= INPUT =
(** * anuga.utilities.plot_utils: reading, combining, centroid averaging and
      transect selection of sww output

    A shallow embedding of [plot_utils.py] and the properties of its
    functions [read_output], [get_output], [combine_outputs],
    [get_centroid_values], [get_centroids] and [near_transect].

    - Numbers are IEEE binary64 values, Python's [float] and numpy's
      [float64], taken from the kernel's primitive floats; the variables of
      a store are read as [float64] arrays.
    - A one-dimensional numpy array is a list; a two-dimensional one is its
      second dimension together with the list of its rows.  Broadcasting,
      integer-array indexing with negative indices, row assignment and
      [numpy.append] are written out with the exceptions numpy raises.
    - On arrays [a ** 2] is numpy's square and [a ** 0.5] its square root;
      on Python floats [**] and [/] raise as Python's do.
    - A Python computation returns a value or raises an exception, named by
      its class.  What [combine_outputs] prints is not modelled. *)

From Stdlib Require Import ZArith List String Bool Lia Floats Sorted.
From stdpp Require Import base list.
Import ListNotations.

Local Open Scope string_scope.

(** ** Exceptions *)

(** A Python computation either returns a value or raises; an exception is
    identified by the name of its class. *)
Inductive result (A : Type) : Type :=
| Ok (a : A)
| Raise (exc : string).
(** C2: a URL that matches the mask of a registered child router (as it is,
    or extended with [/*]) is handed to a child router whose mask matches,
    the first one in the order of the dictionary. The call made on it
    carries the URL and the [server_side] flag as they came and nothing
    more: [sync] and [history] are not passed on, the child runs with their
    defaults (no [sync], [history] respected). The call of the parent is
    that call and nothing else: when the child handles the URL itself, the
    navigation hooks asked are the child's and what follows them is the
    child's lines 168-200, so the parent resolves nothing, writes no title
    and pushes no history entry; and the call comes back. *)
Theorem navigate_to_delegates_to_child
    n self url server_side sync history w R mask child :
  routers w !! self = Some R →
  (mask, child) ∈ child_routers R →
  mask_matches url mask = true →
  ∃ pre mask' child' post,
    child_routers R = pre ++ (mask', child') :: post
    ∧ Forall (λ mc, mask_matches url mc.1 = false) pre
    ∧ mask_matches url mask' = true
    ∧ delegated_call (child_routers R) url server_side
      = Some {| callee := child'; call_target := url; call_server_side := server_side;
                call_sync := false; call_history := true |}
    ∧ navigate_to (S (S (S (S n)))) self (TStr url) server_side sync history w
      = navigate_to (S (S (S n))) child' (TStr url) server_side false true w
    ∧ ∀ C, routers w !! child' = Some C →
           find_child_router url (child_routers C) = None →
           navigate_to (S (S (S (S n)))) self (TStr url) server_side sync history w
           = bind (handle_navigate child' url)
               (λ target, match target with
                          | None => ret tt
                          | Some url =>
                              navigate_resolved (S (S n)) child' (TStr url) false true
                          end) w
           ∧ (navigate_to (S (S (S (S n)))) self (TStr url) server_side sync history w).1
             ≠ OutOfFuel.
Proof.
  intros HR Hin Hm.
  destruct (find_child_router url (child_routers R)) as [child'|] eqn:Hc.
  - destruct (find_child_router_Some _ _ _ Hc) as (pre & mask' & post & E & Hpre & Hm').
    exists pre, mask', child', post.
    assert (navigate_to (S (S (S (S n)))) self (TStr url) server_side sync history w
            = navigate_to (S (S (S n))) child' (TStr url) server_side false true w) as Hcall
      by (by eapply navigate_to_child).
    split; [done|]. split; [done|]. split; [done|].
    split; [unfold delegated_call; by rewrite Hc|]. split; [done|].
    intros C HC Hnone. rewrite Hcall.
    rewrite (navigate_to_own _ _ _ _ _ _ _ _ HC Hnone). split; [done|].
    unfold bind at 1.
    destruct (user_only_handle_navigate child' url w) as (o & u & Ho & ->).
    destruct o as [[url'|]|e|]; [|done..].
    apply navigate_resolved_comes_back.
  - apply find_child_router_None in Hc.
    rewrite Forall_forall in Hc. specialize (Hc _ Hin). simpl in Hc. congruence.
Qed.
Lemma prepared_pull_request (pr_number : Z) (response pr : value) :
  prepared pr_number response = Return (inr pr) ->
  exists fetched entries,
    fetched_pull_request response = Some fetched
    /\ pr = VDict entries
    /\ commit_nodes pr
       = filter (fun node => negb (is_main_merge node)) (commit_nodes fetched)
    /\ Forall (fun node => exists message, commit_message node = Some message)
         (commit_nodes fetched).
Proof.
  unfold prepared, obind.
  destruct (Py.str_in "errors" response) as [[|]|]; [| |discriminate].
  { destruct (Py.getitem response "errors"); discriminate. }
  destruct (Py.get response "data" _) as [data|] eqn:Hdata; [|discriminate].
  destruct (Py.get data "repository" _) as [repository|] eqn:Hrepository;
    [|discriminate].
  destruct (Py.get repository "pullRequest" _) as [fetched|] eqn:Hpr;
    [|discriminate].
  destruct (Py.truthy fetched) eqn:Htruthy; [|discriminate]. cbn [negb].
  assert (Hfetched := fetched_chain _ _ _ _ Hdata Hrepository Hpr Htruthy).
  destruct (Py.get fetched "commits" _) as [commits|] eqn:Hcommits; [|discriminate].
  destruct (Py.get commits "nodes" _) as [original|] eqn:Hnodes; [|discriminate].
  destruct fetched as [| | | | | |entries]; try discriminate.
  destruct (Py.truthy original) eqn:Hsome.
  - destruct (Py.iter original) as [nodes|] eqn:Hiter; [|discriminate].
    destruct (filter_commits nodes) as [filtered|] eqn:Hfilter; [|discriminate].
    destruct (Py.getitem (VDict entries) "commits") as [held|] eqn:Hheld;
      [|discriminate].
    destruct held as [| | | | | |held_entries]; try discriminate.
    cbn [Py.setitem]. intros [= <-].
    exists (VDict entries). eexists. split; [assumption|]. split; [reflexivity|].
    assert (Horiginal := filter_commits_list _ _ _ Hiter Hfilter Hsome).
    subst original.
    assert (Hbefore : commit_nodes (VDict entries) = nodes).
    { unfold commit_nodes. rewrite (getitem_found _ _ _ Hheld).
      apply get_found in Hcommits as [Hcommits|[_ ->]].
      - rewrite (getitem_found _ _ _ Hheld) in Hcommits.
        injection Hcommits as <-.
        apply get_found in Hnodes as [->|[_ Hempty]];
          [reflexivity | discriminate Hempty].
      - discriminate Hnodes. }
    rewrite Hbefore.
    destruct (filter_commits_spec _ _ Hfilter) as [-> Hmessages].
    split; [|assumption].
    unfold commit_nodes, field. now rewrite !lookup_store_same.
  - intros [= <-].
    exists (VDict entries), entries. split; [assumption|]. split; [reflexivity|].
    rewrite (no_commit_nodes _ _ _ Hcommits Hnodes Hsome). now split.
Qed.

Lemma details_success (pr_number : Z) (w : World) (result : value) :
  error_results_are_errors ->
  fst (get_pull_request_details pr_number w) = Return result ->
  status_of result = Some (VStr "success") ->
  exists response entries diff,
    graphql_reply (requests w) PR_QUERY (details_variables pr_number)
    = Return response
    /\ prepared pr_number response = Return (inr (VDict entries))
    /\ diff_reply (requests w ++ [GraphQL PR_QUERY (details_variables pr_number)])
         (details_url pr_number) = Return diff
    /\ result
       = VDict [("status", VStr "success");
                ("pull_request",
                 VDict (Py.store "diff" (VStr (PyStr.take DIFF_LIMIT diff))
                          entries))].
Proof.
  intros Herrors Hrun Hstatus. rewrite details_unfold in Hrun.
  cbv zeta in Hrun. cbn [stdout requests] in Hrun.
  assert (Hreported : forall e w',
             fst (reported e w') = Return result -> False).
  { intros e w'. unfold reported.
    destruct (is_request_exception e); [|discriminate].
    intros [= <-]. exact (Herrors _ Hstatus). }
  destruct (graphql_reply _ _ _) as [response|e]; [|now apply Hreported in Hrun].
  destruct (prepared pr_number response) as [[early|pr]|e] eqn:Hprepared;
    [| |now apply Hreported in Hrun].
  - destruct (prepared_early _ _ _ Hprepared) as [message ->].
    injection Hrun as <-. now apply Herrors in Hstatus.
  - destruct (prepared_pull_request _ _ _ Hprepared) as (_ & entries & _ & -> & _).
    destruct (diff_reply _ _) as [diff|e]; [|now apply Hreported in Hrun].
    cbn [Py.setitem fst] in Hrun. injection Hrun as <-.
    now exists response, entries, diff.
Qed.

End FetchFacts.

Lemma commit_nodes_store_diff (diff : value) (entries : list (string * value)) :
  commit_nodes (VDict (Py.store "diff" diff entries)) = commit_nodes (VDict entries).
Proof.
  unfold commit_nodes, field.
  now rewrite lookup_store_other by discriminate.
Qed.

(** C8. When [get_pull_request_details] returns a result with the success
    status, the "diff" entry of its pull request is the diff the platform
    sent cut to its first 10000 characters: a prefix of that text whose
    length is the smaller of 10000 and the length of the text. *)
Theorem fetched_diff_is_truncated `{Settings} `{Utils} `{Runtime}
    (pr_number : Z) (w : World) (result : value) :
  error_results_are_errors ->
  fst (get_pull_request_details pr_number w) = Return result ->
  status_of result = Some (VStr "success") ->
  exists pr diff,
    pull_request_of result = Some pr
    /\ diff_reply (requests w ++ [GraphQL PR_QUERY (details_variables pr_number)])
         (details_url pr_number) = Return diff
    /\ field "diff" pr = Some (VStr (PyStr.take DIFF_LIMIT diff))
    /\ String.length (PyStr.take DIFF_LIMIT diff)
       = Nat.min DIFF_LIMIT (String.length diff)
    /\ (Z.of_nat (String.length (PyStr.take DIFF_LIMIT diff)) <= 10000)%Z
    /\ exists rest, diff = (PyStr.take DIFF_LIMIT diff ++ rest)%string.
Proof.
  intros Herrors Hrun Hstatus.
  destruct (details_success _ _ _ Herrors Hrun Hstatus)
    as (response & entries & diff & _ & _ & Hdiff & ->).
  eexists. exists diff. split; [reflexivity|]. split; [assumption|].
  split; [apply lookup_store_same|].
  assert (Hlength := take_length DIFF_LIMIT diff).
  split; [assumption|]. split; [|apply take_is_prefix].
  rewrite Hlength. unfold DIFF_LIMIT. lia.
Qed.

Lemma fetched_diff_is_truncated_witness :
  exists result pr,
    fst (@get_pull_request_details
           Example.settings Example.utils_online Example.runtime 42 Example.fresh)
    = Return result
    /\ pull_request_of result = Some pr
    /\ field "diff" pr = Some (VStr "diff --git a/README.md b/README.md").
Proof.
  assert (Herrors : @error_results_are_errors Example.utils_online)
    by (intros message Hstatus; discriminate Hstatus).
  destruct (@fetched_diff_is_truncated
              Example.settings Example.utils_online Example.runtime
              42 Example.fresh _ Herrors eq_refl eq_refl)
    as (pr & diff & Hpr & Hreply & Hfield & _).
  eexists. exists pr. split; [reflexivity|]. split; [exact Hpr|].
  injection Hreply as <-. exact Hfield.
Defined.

= WORK REQUEST =
Will you return exactly the lines above from the one with "(mask, child) ∈ child_routers R →" down to the one with "intros HR Hin Hm.", counting both as part of the range?

= ANSWER BELOW =
  (mask, child) ∈ child_routers R →
  mask_matches url mask = true →
  ∃ pre mask' child' post,
    child_routers R = pre ++ (mask', child') :: post
    ∧ Forall (λ mc, mask_matches url mc.1 = false) pre
    ∧ mask_matches url mask' = true
    ∧ delegated_call (child_routers R) url server_side
      = Some {| callee := child'; call_target := url; call_server_side := server_side;
                call_sync := false; call_history := true |}
    ∧ navigate_to (S (S (S (S n)))) self (TStr url) server_side sync history w
      = navigate_to (S (S (S n))) child' (TStr url) server_side false true w
    ∧ ∀ C, routers w !! child' = Some C →
           find_child_router url (child_routers C) = None →
           navigate_to (S (S (S (S n)))) self (TStr url) server_side sync history w
           = bind (handle_navigate child' url)
               (λ target, match target with
                          | None => ret tt
                          | Some url =>
                              navigate_resolved (S (S n)) child' (TStr url) false true
                          end) w
           ∧ (navigate_to (S (S (S (S n)))) self (TStr url) server_side sync history w).1
             ≠ OutOfFuel.
Proof.
  intros HR Hin Hm.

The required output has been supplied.